Why?   What we do.   When to use it.   What we provide.   Our experience.

Why?
The defining characteristic of a great team: Great teams mobilize to take great actions, again and again, to get results. These teams work together smoothly and achieve consistently. Their effectiveness isn’t a happy accident; great teams are created out of conscious intent, focused effort and ongoing readjustments.


What we do:

We help teams mobilize their talent, skills and energy to achieve critical organizational goals. Using a variety of customized tools and processes, we get teams focused on what matters, building the capability to achieve tasks and sustain productive relationships.

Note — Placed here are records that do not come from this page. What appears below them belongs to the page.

(** * Wellness tracker backend: a shallow embedding of the service layer

    The development follows the Express backend of the tracker:
    [dashboard.service] (statistics and AI analysis) and the dashboard
    controller, [deepseek.service] (summaries with their fallback
    tiers), [goals.service] and the goals controller, [mood.service] and
    the mood controller, [meditation.service], [journal.service], and
    [auth.service] with the auth controller and the auth middleware.

    Conventions of the embedding.
    - JavaScript numbers that the services compute with are integers
      ([Z]) where the code only counts or stores integers, and exact
      rationals ([Q]) where it divides; [NaN] is a constructor of its own.
    - Strings are [string]s of 8-bit characters; the character classes of
      the regular expressions ([\s], case folding) are the ASCII ones.
    - A value that may be [undefined]/[null] is an [option].
    - A [throw] is a result of its own ([Throw]), caught where the source
      has a [catch].
    - The tables [goals], [mood_entries], [meditation_sessions] and
      [meditation_runs] are finite maps from the primary key to the row;
      the table [users] is the list of its rows with the counter of the
      next identifier. *)

From Stdlib Require Import ZArith QArith Qround Lia Lqa Bool Ascii DecimalString.
From stdpp Require Import base option list gmap strings.

Local Open Scope Z_scope.

(** ** JavaScript numbers and [Math] *)

Module Js.

(** The outcome of arithmetic that may produce [NaN]. *)
Inductive Num : Type :=
| NaN : Num
| Fin : Q -> Num.

(** [Math.round]: the integer nearest to the argument, ties towards
    plus infinity. *)
Definition Math_round (q : Q) : Z := Qfloor (q + (1 # 2)).

(** Comparisons with [NaN] are false. *)
Definition num_lt (a : Num) (b : Q) : bool :=
  match a with
  | NaN => false
  | Fin q => if Qlt_le_dec q b then true else false
  end.

Definition num_gt (a : Num) (b : Q) : bool :=
  match a with
  | NaN => false
  | Fin q => if Qlt_le_dec b q then true else false
  end.

(** [x || d] on an integer that may be missing: [undefined] and [0] are
    falsy. *)
Definition or_int (x : option Z) (d : Z) : Z :=
  match x with
  | Some v => if v =? 0 then d else v
  | None => d
  end.

(** [a?.length || 0] on an array that may be [null]/[undefined]. *)
Definition length_or_0 {A} (a : option (list A)) : nat :=
  match a with
  | Some l => length l
  | None => 0%nat
  end.

(** [a?.filter(p).length || 0]. *)
Definition count_or_0 {A} (p : A -> bool) (a : option (list A)) : nat :=
  match a with
  | Some l => length (List.filter p l)
  | None => 0%nat
  end.

(** ** Results of code that may throw *)

Inductive Result (A : Type) : Type :=
| Return : A -> Result A
| Throw : string -> Result A.
Arguments Return {A} _.
Arguments Throw {A} _.

Definition bind {A B} (r : Result A) (k : A -> Result B) : Result B :=
  match r with
  | Return a => k a
  | Throw e => Throw e
  end.

(** [try { body } catch (e) { handler }]. *)
Definition try_catch {A} (body : Result A) (handler : string -> Result A) : Result A :=
  match body with
  | Return a => Return a
  | Throw e => handler e
  end.

#[global] Instance result_ret : MRet Result := @Return.
#[global] Instance result_bind : MBind Result := fun A B k r => bind r k.

(** ** Strings *)

Definition dquote : ascii := "034".
Definition squote : ascii := "039".
Definition backslash : ascii := "092".
Definition dq : string := String dquote "".

Definition code (c : ascii) : nat := nat_of_ascii c.

(** The ASCII members of the class [\s], which [trim] strips as well. *)
Definition is_space (c : ascii) : bool :=
  match code c with
  | 9%nat | 10%nat | 11%nat | 12%nat | 13%nat | 32%nat => true
  | _ => false
  end.

Definition is_digit (c : ascii) : bool :=
  (48 <=? code c)%nat && (code c <=? 57)%nat.

Definition lower_char (c : ascii) : ascii :=
  if (65 <=? code c)%nat && (code c <=? 90)%nat then ascii_of_nat (code c + 32) else c.

Fixpoint toLowerCase (s : string) : string :=
  match s with
  | EmptyString => EmptyString
  | String c s' => String (lower_char c) (toLowerCase s')
  end.

(** [s.includes(sub)]. *)
Fixpoint includes (s sub : string) : bool :=
  String.prefix sub s ||
  match s with
  | EmptyString => false
  | String _ s' => includes s' sub
  end.

Fixpoint trimStart (s : string) : string :=
  match s with
  | String c s' => if is_space c then trimStart s' else s
  | EmptyString => EmptyString
  end.

(** [trimEnd]: a character is kept when something other than white space
    follows it or it is not white space itself. *)
Fixpoint trimEnd (s : string) : string :=
  match s with
  | EmptyString => EmptyString
  | String c s' =>
      match trimEnd s' with
      | EmptyString => if is_space c then EmptyString else String c EmptyString
      | t => String c t
      end
  end.

Definition trim (s : string) : string := trimEnd (trimStart s).

(** A non-empty string is truthy. *)
Definition nonempty (s : string) : bool :=
  match s with
  | EmptyString => false
  | String _ _ => true
  end.

Definition cons_head (c : ascii) (pieces : list string) : list string :=
  match pieces with
  | x :: xs => String c x :: xs
  | [] => [String c EmptyString]
  end.

(** [s.split(sep)] for a separator that is one character of the class
    [p] (a one-character string, or a regular expression [[...]]). *)
Fixpoint split_on (p : ascii -> bool) (s : string) : list string :=
  match s with
  | EmptyString => [EmptyString]
  | String c s' =>
      if p c then EmptyString :: split_on p s' else cons_head c (split_on p s')
  end.

(** [s.split(/[...]+/)]: the separator is a maximal run of characters
    of the class; [in_sep] tells that the previous character was one. *)
Fixpoint split_runs (p : ascii -> bool) (in_sep : bool) (s : string) : list string :=
  match s with
  | EmptyString => [EmptyString]
  | String c s' =>
      if p c then
        (if in_sep then split_runs p true s' else EmptyString :: split_runs p true s')
      else cons_head c (split_runs p false s')
  end.
Lemma render_allowed (n : node) :
  well_cleaned n = true -> elements_and_text n = true ->
  forall rest, tags_allowed (render n +:+ rest) = tags_allowed rest.
Proof.
  induction n as [s|s|nm at_ ch IH] using node_forest_ind.
  - intros _ _ rest. cbn [render]. apply tags_allowed_plain, escape_plain.
  - discriminate.
  - cbn [well_cleaned elements_and_text].
    intros [[Hnm Hat]%andb_true_iff Hch]%andb_true_iff Hcp rest.
    cbn [render]. rewrite (allowed_not_empty _ Hnm).
    rewrite !append_assoc.
    rewrite (start_tag_allowed nm at_ _ Hnm Hat).
    assert (Hkids : forall l,
              Forall (fun n => well_cleaned n = true ->
                        elements_and_text n = true ->
                        forall rest,
                          tags_allowed (render n +:+ rest) = tags_allowed rest) l ->
              forallb well_cleaned l = true ->
              forallb elements_and_text l = true ->
              forall rest,
                tags_allowed (String.concat "" (map render l) +:+ rest)
                = tags_allowed rest).
    { induction 1 as [|x l Hx _ IHl]; intros Hw Hc rest'; [reflexivity|].
      cbn [forallb] in Hw, Hc.
      apply andb_true_iff in Hw as [Hw1 Hw2].
      apply andb_true_iff in Hc as [Hc1 Hc2].
      cbn [map]. rewrite concat_cons, append_assoc.
      rewrite (Hx Hw1 Hc1). now apply IHl. }
    rewrite (Hkids ch IH Hch Hcp).
    apply (end_tag_allowed nm rest Hnm).
Qed.

Lemma to_str_allowed (soup : list node) :
  forallb well_cleaned soup = true -> forallb elements_and_text soup = true ->
  tags_allowed (to_str soup) = true.
Proof.
  unfold to_str. induction soup as [|n soup IH]; [reflexivity|].
  cbn [forallb map].
  intros [Hw1 Hw2]%andb_true_iff [Hc1 Hc2]%andb_true_iff.
  rewrite concat_cons, (render_allowed n Hw1 Hc1). now apply IH.
Qed.
(** * MicroPXL: fenced 32-bit memory access ([Source/WriteMemSafe.c])

    The file embeds [writeMemSafe] and [readMemSafe] over a byte-addressed
    memory.  A call runs in a small state-and-failure monad: the state is the
    memory together with the trace of the memory operations performed so far,
    and failure stands for the undefined behaviour of an access through a
    pointer that is not valid for it. *)

From Stdlib Require Import ZArith Lia List.
From Stdlib.Strings Require Import Byte.
From stdpp Require Import base option gmap.
Import ListNotations.

Local Open Scope Z_scope.

(** ** Bytes and 32-bit values *)

Definition byte_to_Z (b : byte) : Z := Z.of_N (Byte.to_N b).

Definition byte_of_Z (z : Z) : byte :=
  match Byte.of_N (Z.to_N (z mod 256)) with
  | Some b => b
  | None => x00
  end.

(** [uint32_t] is modelled by [Z] restricted to [0 .. UINT32_MAX]. *)
Definition UINT32_MAX : Z := 4294967295.

Definition is_uint32 (v : Z) : bool := (0 <=? v) && (v <=? UINT32_MAX).

(** The object representation of an integer: [n] bytes, least significant
    byte first. *)
Fixpoint le_bytes (n : nat) (v : Z) : list byte :=
  match n with
  | O => []
  | S k => byte_of_Z v :: le_bytes k (v / 256)
  end.

Fixpoint le_value (bs : list byte) : Z :=
  match bs with
  | [] => 0
  | b :: r => byte_to_Z b + 256 * le_value r
  end.

(** Byte order of the target; the source is compiled for either. *)
Inductive endianness : Type := LittleEndian | BigEndian.

Definition encode_uint32 (e : endianness) (v : Z) : list byte :=
  match e with
  | LittleEndian => le_bytes 4 v
  | BigEndian => rev (le_bytes 4 v)
  end.

Definition decode_uint32 (e : endianness) (bs : list byte) : Z :=
  match e with
  | LittleEndian => le_value bs
  | BigEndian => le_value (rev bs)
  end.

(** ** Memory *)

(** A mapped byte: its contents and whether it may be stored to. *)
Record cell : Type := Cell { writable : bool; content : byte }.

#[global] Instance byte_eq_decision : EqDecision byte := Byte.byte_eq_dec.

#[global] Instance cell_eq_dec : EqDecision cell.
Proof. solve_decision. Defined.

Abbreviation memory := (gmap Z cell).

Definition aligned4 (a : Z) : bool := a mod 4 =? 0.

(** [cell_ok w m p]: byte [p] is mapped, and writable when [w] is set. *)
Definition cell_ok (w : bool) (m : memory) (p : Z) : bool :=
  match m !! p with
  | Some c => implb w (writable c)
  | None => false
  end.

Fixpoint range_ok (w : bool) (m : memory) (p : Z) (n : nat) : bool :=
  match n with
  | O => true
  | S k => cell_ok w m p && range_ok w m (p + 1) k
  end.

(** A pointer is valid for a 32-bit load (store) when it is 4-byte aligned
    and the four bytes it designates are mapped (and writable). *)
Definition valid_read (m : memory) (a : Z) : bool :=
  aligned4 a && range_ok false m a 4.

Definition valid_write (m : memory) (a : Z) : bool :=
  aligned4 a && range_ok true m a 4.

Fixpoint load_bytes (m : memory) (p : Z) (n : nat) : option (list byte) :=
  match n with
  | O => Some []
  | S k =>
      match m !! p with
      | Some c =>
          match load_bytes m (p + 1) k with
          | Some bs => Some (content c :: bs)
          | None => None
          end
      | None => None
      end
  end.

Fixpoint store_bytes (m : memory) (p : Z) (bs : list byte) : option memory :=
  match bs with
  | [] => Some m
  | b :: r =>
      match m !! p with
      | Some c =>
          if writable c then store_bytes (<[p := Cell true b]> m) (p + 1) r
          else None
      | None => None
      end
  end.

(** Two memories hold the same bytes in the 32-bit slot at [a]. *)
Definition same_slot (m1 m2 : memory) (a : Z) : bool :=
  forallb (fun p => bool_decide (m1 !! p = m2 !! p)) [a; a + 1; a + 2; a + 3].

(** ** Execution state and monad *)

Inductive event : Type :=
| EvFence
| EvStore (address value : Z)
| EvLoad (address value : Z).

Record state : Type := State { mem : memory; trace : list event }.

Definition M (A : Type) : Type := state -> option (A * state).

#[global] Instance M_ret : MRet M := fun A x s => Some (x, s).

#[global] Instance M_bind : MBind M := fun A B k c s =>
  match c s with
  | Some (x, s') => k x s'
  | None => None
  end.

Definition emit (ev : event) (s : state) : state :=
  State (mem s) (trace s ++ [ev]).

(** [__sync_synchronize()]: a full barrier.  In one execution context it
    changes no memory; it is recorded in the trace. *)
Definition __sync_synchronize : M unit :=
  fun s => Some (tt, emit EvFence s).

(** ** Sequences of calls

    A client of the accessor issues calls one after the other. *)
Inductive call : Type :=
| CallWrite (address value : Z)
| CallRead (address : Z).

(** The pointer of a call is valid for the access the call makes. *)
Definition call_ok (m : memory) (c : call) : bool :=
  match c with
  | CallWrite a _ => valid_write m a
  | CallRead a => valid_read m a
  end.

(** The value of a call, if it passes one, is a [uint32_t]. *)
Definition call_uint32 (c : call) : bool :=
  match c with
  | CallWrite _ v => is_uint32 v
  | CallRead _ => true
  end.

(** The value of the last write to [a] among [cs], if there is one. *)
Fixpoint last_write (a : Z) (cs : list call) : option Z :=
  match cs with
  | [] => None
  | CallWrite a' v :: rest =>
      match last_write a rest with
      | Some x => Some x
      | None => if decide (a' = a) then Some v else None
      end
  | CallRead _ :: rest => last_write a rest
  end.

(** A trace is fenced when it is a sequence of accesses, each one between
    two barriers of its own. *)
Fixpoint fenced (t : list event) : bool :=
  match t with
  | [] => true
  | EvFence :: EvStore _ _ :: EvFence :: rest => fenced rest
  | EvFence :: EvLoad _ _ :: EvFence :: rest => fenced rest
  | _ => false
  end.

(** ** Sample states

    [sample_state] maps 16 writable zero bytes from address 4096 and 4
    read-only zero bytes from address 8192.  [sample_state_later] is the
    same machine after other calls: its trace is not empty and the word at
    4100 has been overwritten. *)
Fixpoint fresh_bytes (w : bool) (base : Z) (n : nat) (m : memory) : memory :=
  match n with
  | O => m
  | S k => <[base := Cell w x00]> (fresh_bytes w (base + 1) k m)
  end.

Definition sample_memory : memory :=
  fresh_bytes true 4096 16 (fresh_bytes false 8192 4 ∅).

Definition sample_state : state := State sample_memory [].

(** A machine that maps nothing but 4 read-only zero bytes from address
    8192: no address is valid for a store. *)
Definition read_only_state : state := State (fresh_bytes false 8192 4 ∅) [].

When to use it (if any of these are present):

  •   When a team is falling behind in productivity;
  •   When a good team needs to become a great team;
  •   When conflicts within the team are impeding progress;
  •   When your organization needs to raise the bar;
  •   When a team is facing an extraordinary challenge;
  •   When you need to swiftly accelerate the conversion of a group of individuals  to a high-performing team.

What we provide:

  • A wake-up call around the team’s business or organizational imperatives;
  • A process for constructing a road map to team achievement;
  • A diagnostic of the team’s current reality and context;
  • An ability to align relationships around what matters;
  • Development or redesign of the team’s core structures—from shared agreements to values to interdependencies to communications;
  • Any and all appropriate assessments—Team 360, 360 of Team Leadership, and various tools for understanding Individual Differences;
  • Coaching for success.


Our experience includes:

  • For the management team of a large call center: a series of team mobilization programs that helped managers work more effectively together and support better teamwork among direct reports;
  • For a professional services firm: a team mobilization process during which the team clarified their goals, client expectations and their own work processes;
  • For the executives of an international pharmaceutical firm: an experiential team mobilization session enabling participants to experience the positive aspects of collaboration and open communication around business imperatives;
  • For the internal Strategy Group in the Federal Government tasked with leading an internal transformation: a team mobilization session—including a team 360 feedback, and a stakeholder engagement review-- to transform their own understanding of, and commitment to, their shared leadership;
  • For a delivery team in a community-based health agency: a mobilization process including an extended offsite to align around challenges and opportunities, followed by onsite team coaching to strengthen team leadership, address tensions and focus on stakeholder needs.